┌─ Input data

(* ===== verification/Api.v ===== *)
(** * The API server (placemat/server.go)

    The HTTP API that lists nodes and starts, stops and restarts them.  gin (routing
    and the JSON writer) is third-party: a handler is what it answers, a code and the
    value it passes to the writer, and its effect on the host.  The handlers are
    written against the interface [VM]. *)

From S2P Require Import Prelude GoBinary GoCrypto GoPath Host Netlink Types Files Dcnet World Cache.
From S2P Require Import Volume Qemu Tap Machine Qmp Bmc Node Netns Cluster.

Local Open Scope Z_scope.
Local Open Scope go_scope.

Record SMBIOSStatus : Type := { ss_Manufacturer : string; ss_Product : string; ss_Serial : string }.

(** [None] is a nil map or slice. *)
Record NodeStatus : Type := {
  st_Name : string;
  st_Taps : option (gmap string string);
  st_Volumes : option (list string);
  st_CPU : Z;
  st_Memory : string;
  st_UEFI : bool;
  st_TPM : bool;
  st_SMBIOS : SMBIOSStatus;
  st_PowerStatus : string;
  st_SocketPath : string
}.

Inductive api_body : Type :=
| NilBody
| NodeBody (s : NodeStatus)
| NodesBody (l : list NodeStatus).

(** [c.JSON(code, body)] *)
Record api_response : Type := { ar_code : Z; ar_body : api_body }.

(** The requests of the route table. *)
Inductive api_request : Type :=
| GetNodes
| GetNode (name : string)
| PostAction (name action : string).

Record apiServer `{!UrlOps} `{!AddrOps} : Type := newAPIServer { as_cluster : cluster; as_runtime : Runtime }.

Section Api.
Context {W : Type} `{!VM W vm} `{!UrlOps} `{!AddrOps}.

(** A method call on a nil interface. *)
Definition not_nil {A : Type} (v : option A) : st W A :=
  match v with
  | Some v => sret v
  | None => slift (Panic NilDereference)
  end.

Definition newNodeStatus (spec : NodeSpec) (node : option node) (v : option vm) (r : Runtime)
  : st W NodeStatus :=
  let* v := not_nil v in
  let* powerStatus := stry (VM_PowerStatus v) in
  let* node := not_nil node in
  sret {| st_Name := nd_Name spec; st_Taps := Some (Taps node);
          st_Volumes := Some (map v_Name (nd_Volumes spec));
          st_CPU := nd_CPU spec; st_Memory := nd_Memory spec; st_UEFI := nd_UEFI spec;
          st_TPM := nd_TPM spec;
          st_SMBIOS := {| ss_Manufacturer := smb_Manufacturer (nd_SMBIOS spec);
                          ss_Product := smb_Product (nd_SMBIOS spec);
                          ss_Serial := smb_Serial (nd_SMBIOS spec) |};
          st_PowerStatus := PowerStatus_string
            match powerStatus with inl p => p | inr _ => PowerStatusUnknown end;
          st_SocketPath := if Graphic r then "" else VM_SocketPath v |}.

(** [s.cluster.nodeMap[name]] and [s.cluster.vms[serial]]: nil when absent. *)
Definition node_of (c : cluster) (name : string) : option node :=
  i ← c_nodeMap c !! name; c_nodes c !! i.
Definition vm_of (c : cluster) (spec : NodeSpec) : option vm :=
  default None (c_vms c !! smb_Serial (nd_SMBIOS spec)).

Definition status_of (s : apiServer) (spec : NodeSpec) : st W NodeStatus :=
  newNodeStatus spec (node_of (as_cluster s) (nd_Name spec)) (vm_of (as_cluster s) spec) (as_runtime s).

Definition handleNode (s : apiServer) (name : string) : st W api_response :=
  match c_nodeSpecMap (as_cluster s) !! name with
  | None => sret {| ar_code := 404; ar_body := NilBody |}
  | Some spec =>
      let* status := newNodeStatus spec (node_of (as_cluster s) name) (vm_of (as_cluster s) spec)
                       (as_runtime s) in
      sret {| ar_code := 200; ar_body := NodeBody status |}
  end.

Definition handleNodes (s : apiServer) : st W api_response :=
  let* statuses := smap (status_of s) (c_nodeSpecs (as_cluster s)) in
  sret {| ar_code := 200; ar_body := NodesBody statuses |}.

(** [if err := m(); err != nil { c.JSON(500, nil); return }], then [k]. *)
Definition or_500 (m : st W unit) (k : st W api_response) : st W api_response :=
  let* r := stry m in
  match r with
  | inl _ => k
  | inr _ => sret {| ar_code := 500; ar_body := NilBody |}
  end.

Definition handleNodeAction (s : apiServer) (name action : string) : st W api_response :=
  match c_nodeSpecMap (as_cluster s) !! name with
  | None => sret {| ar_code := 404; ar_body := NilBody |}
  | Some spec =>
      let v := vm_of (as_cluster s) spec in
      let done := sret {| ar_code := 200; ar_body := NilBody |} in
      if String.eqb action "start" then
        or_500 (let* v := not_nil v in VM_PowerOn v) done
      else if String.eqb action "stop" then
        or_500 (let* v := not_nil v in VM_PowerOff v) done
      else if String.eqb action "restart" then
        or_500 (let* v := not_nil v in VM_PowerOff v)
          (or_500 (let* v := not_nil v in VM_PowerOn v) done)
      else sret {| ar_code := 400; ar_body := NilBody |}
  end.

(** [prepareRouter]: the handler of a request. *)
Definition api_route (s : apiServer) (req : api_request) : st W api_response :=
  match req with
  | GetNodes => handleNodes s
  | GetNode name => handleNode s name
  | PostAction name action => handleNodeAction s name action
  end.

End Api.

(** ** Reliable machines side by side *)

(** Machines whose operations do what is due and do not touch other machines. *)
Class ReliableVMs (W : Type) `{!VM W vm} : Type := {
  vm_on : vm -> W -> bool;
  VM_status_ok : forall v w, exists w',
    VM_PowerStatus v w = (Ok (if vm_on v w then PowerStatusOn else PowerStatusOff), w') /\
    forall v', vm_on v' w' = vm_on v' w;
  VM_on_ok : forall v w, vm_on v w = false -> exists w',
    VM_PowerOn v w = (Ok tt, w') /\
    forall v', vm_on v' w' = if decide (vm_qmp v' = vm_qmp v) then true else vm_on v' w;
  VM_off_ok : forall v w, vm_on v w = true -> exists w',
    VM_PowerOff v w = (Ok tt, w') /\
    forall v', vm_on v' w' = if decide (vm_qmp v' = vm_qmp v) then false else vm_on v' w
}.

(** Monitors that behave as QMP documents, each on its own socket. *)
Class MonitorLaws (W : Type) `{!Monitors W} : Type := {
  monitor_laws :: forall p, QmpQuiet W (QmpConn0 := monitor_at p);
  dial_frame : forall p p', p <> p' -> preserves (fun w w' =>
    running (QmpQuiet := monitor_laws p') w' = running (QmpQuiet := monitor_laws p') w)
    (qmp_Dial (QmpConn := monitor_at p));
  deadline_frame : forall p p', p <> p' -> preserves (fun w w' =>
    running (QmpQuiet := monitor_laws p') w' = running (QmpQuiet := monitor_laws p') w)
    (qmp_SetDeadline (QmpConn := monitor_at p));
  read_frame : forall p p', p <> p' -> preserves (fun w w' =>
    running (QmpQuiet := monitor_laws p') w' = running (QmpQuiet := monitor_laws p') w)
    (qmp_ReadBytes (QmpConn := monitor_at p));
  write_frame : forall p p' l, p <> p' -> preserves (fun w w' =>
    running (QmpQuiet := monitor_laws p') w' = running (QmpQuiet := monitor_laws p') w)
    (qmp_Write (QmpConn := monitor_at p) l);
  close_frame : forall p p' w, p <> p' ->
    running (QmpQuiet := monitor_laws p') (qmp_Close (QmpConn := monitor_at p) w) =
    running (QmpQuiet := monitor_laws p') w
}.

(** What every call on a connection preserves, the power operations do. *)
Lemma dialogue_preserves {Q : Type} `{!QmpConn Q} (R : Q -> Q -> Prop) `{!PreOrder R} :
  preserves R qmp_Dial -> preserves R qmp_SetDeadline -> preserves R qmp_ReadBytes ->
  (forall l, preserves R (qmp_Write l)) -> (forall q, R q (qmp_Close q)) ->
  preserves R vm_PowerStatus /\ preserves R vm_PowerOn /\ preserves R vm_PowerOff.
Proof.
  intros Hd Hs Hr Hw Hc.
  assert (Hb : forall A (body : st Q A), preserves R body -> preserves R (with_conn body)).
  { intros A body Hb. apply preserves_bind; [done..|]. intros _. apply preserves_bind; [done..|].
    intros _ q o q'. destruct (body q) as [o1 q1] eqn:E. intros [= _ <-].
    etransitivity; [by eapply Hb|apply Hc]. }
  unfold vm_PowerStatus, vm_PowerOn, vm_PowerOff, writeCommand, qmp_read.
  split_and!; apply Hb; preserves; first [apply Hr|apply Hw].
Qed.

Section MonitorVMs.
Context {W : Type} `{!Host W} `{!HostFiles W} `{!Procs W} `{!Monitors W} {L : MonitorLaws W}.

Definition running_at (p : string) (w : W) : bool := running (QmpQuiet := monitor_laws p) w.

Definition same_at (p : string) (w w' : W) : Prop := running_at p w' = running_at p w.

#[local] Instance same_at_pre p : PreOrder (same_at p).
Proof. split; [done|]. intros w1 w2 w3 H1 H2. unfold same_at in *. congruence. Qed.

(** A dialogue on one socket leaves the other machines alone. *)
Lemma dialogue_frame p p' :
  p <> p' ->
  preserves (same_at p') (vm_PowerStatus (QmpConn0 := monitor_at p)) /\
  preserves (same_at p') (vm_PowerOn (QmpConn0 := monitor_at p)) /\
  preserves (same_at p') (vm_PowerOff (QmpConn0 := monitor_at p)).
Proof.
  intros Hp. apply dialogue_preserves; [apply _|by apply dial_frame|by apply deadline_frame|
    by apply read_frame|intros l; by apply write_frame|intros w; by apply close_frame].
Qed.

#[global] Instance vm_ReliableVMs : ReliableVMs W.
Proof.
  refine {| vm_on v w := running_at (vm_qmp v) w |}; cbn.
  - intros v w. destruct (vm_status_ok (QmpConn0 := monitor_at (vm_qmp v)) w) as (w' & E & Hr).
    exists w'. split; [exact E|]. intros v'. destruct (decide (vm_qmp v = vm_qmp v')) as [<-|Hne]; [exact Hr|].
    destruct (dialogue_frame _ _ Hne) as (Hf & _ & _). by eapply Hf.
  - intros v w Hw. destruct (vm_on_ok (QmpConn0 := monitor_at (vm_qmp v)) w Hw) as (w' & E & Hr).
    exists w'. split; [exact E|]. intros v'. destruct (decide (vm_qmp v' = vm_qmp v)) as [->|Hne]; [exact Hr|].
    destruct (dialogue_frame (vm_qmp v) (vm_qmp v')) as (_ & Hf & _); [congruence|]. by eapply Hf.
  - intros v w Hw. destruct (vm_off_ok (QmpConn0 := monitor_at (vm_qmp v)) w Hw) as (w' & E & Hr).
    exists w'. split; [exact E|]. intros v'. destruct (decide (vm_qmp v' = vm_qmp v)) as [->|Hne]; [exact Hr|].
    destruct (dialogue_frame (vm_qmp v) (vm_qmp v')) as (_ & _ & Hf); [congruence|]. by eapply Hf.
Defined.

End MonitorVMs.

(** ** Monitors of the simulated host *)

Definition on_monitor {A : Type} (p : string) (m : st monitor A) : st simWorld A :=
  fun w => let (o, q) := m (sw_mons w p) in (o, with_monitor p q w).

#[export] Instance simWorld_Monitors : Monitors simWorld := fun p => {|
  qmp_Dial := on_monitor p qmp_Dial;
  qmp_SetDeadline := on_monitor p qmp_SetDeadline;
  qmp_Close w := with_monitor p (qmp_Close (sw_mons w p)) w;
  qmp_ReadBytes := on_monitor p qmp_ReadBytes;
  qmp_Write l := on_monitor p (qmp_Write l)
|}.

Lemma with_monitor_same p q w : sw_mons (with_monitor p q w) p = q.
Proof. cbn. by rewrite decide_True. Qed.

Lemma with_monitor_other p p' q w : p <> p' -> sw_mons (with_monitor p q w) p' = sw_mons w p'.
Proof. intros Hp. cbn. by rewrite decide_False. Qed.

Lemma on_monitor_law {A} p (m : st monitor A) a w (P : monitor -> Prop) :
  (exists q', m (sw_mons w p) = (Ok a, q') /\ P q') ->
  exists w', on_monitor p m w = (Ok a, w') /\ P (sw_mons w' p).
Proof.
  intros (q' & E & HP). unfold on_monitor. rewrite E. eexists. split; [reflexivity|].
  by rewrite with_monitor_same.
Qed.

Lemma on_monitor_frame {A} p p' (m : st monitor A) :
  p <> p' -> preserves (fun w w' => mon_running (sw_mons w' p') = mon_running (sw_mons w p')) (on_monitor p m).
Proof.
  intros Hp w o w'. unfold on_monitor. destruct (m (sw_mons w p)) as [o1 q]. intros [= _ <-].
  by rewrite with_monitor_other.
Qed.

#[export] Instance simWorld_QmpQuiet p : QmpQuiet simWorld (QmpConn0 := monitor_at p).
Proof.
  refine {| running w := mon_running (sw_mons w p); ready w := mon_ready (sw_mons w p);
            pending w := length (mon_lines (sw_mons w p)) |}.
  - intros w. exact (on_monitor_law p _ _ w _ (dial_law (QmpQuiet := monitor_QmpQuiet) (sw_mons w p))).
  - intros w. exact (on_monitor_law p _ _ w _ (deadline_law (QmpQuiet := monitor_QmpQuiet) (sw_mons w p))).
  - intros w. exact (f_equal mon_running (with_monitor_same p _ w)).
  - intros w Hw. destruct (read_law (QmpQuiet := monitor_QmpQuiet) (sw_mons w p) Hw) as (l & q' & E & HP). exists l.
    apply (on_monitor_law p qmp_ReadBytes l w (fun q' => mon_running q' = mon_running (sw_mons w p) /\
      mon_ready q' = mon_ready (sw_mons w p) /\
      length (mon_lines q') = Nat.pred (length (mon_lines (sw_mons w p))))). by exists q'.
  - intros w. exact (on_monitor_law p _ _ w _ (capabilities_law (QmpQuiet := monitor_QmpQuiet) (sw_mons w p))).
  - intros w Hr Hp. destruct (status_law (QmpQuiet := monitor_QmpQuiet) (sw_mons w p) Hr Hp) as (q1 & l & q2 & r & E1 & E2 & E3 & E4 & E5).
    exists (with_monitor p q1 w), l, (with_monitor p q2 (with_monitor p q1 w)), r. split_and!; try done.
    + change (on_monitor p (qmp_Write (marshal_command {| Execute := "query-status" |})) w =
        (Ok tt, with_monitor p q1 w)). unfold on_monitor. by rewrite E1.
    + change (on_monitor p qmp_ReadBytes (with_monitor p q1 w) =
        (Ok l, with_monitor p q2 (with_monitor p q1 w))). unfold on_monitor. by rewrite with_monitor_same, E2.
    + by rewrite with_monitor_same.
  - intros w Hr. exact (on_monitor_law p _ _ w _ (reset_law (QmpQuiet := monitor_QmpQuiet) (sw_mons w p) Hr)).
  - intros w Hr Hrun. exact (on_monitor_law p _ _ w _ (stop_law (QmpQuiet := monitor_QmpQuiet) (sw_mons w p) Hr Hrun)).
  - intros w Hr Hrun. exact (on_monitor_law p _ _ w _ (cont_law (QmpQuiet := monitor_QmpQuiet) (sw_mons w p) Hr Hrun)).
Defined.

#[export] Instance simWorld_MonitorLaws : MonitorLaws simWorld.
Proof.
  refine {| monitor_laws := simWorld_QmpQuiet |}; intros; try by apply on_monitor_frame.
  by apply (f_equal mon_running), with_monitor_other.
Defined.

Lemma simWorld_vm_frame (v : vm) w :
  sw_net (VM_PowerStatus v w).2 = sw_net w /\ sw_net (VM_PowerOn v w).2 = sw_net w /\
  sw_net (VM_PowerOff v w).2 = sw_net w.
Proof.
  set (R := fun w w' : simWorld => sw_net w' = sw_net w).
  assert (HR : PreOrder R) by (split; [done|intros w1 w2 w3 H1 H2; unfold R in *; congruence]).
  assert (Hm : forall A (m : st monitor A), preserves R (on_monitor (vm_qmp v) m)).
  { intros A m w0 o w'. unfold on_monitor. destruct (m _) as [o1 q]. by intros [= _ <-]. }
  destruct (dialogue_preserves (QmpConn0 := monitor_at (vm_qmp v)) R) as (H1 & H2 & H3);
    [apply Hm..|intros l; apply Hm|done|].
  split_and!; [eapply H1|eapply H2|eapply H3]; apply surjective_pairing.
Qed.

└─

# Your instructions:
The answer should be one number only: how many lines in the listing hold "length".

# Solution for this problem:
2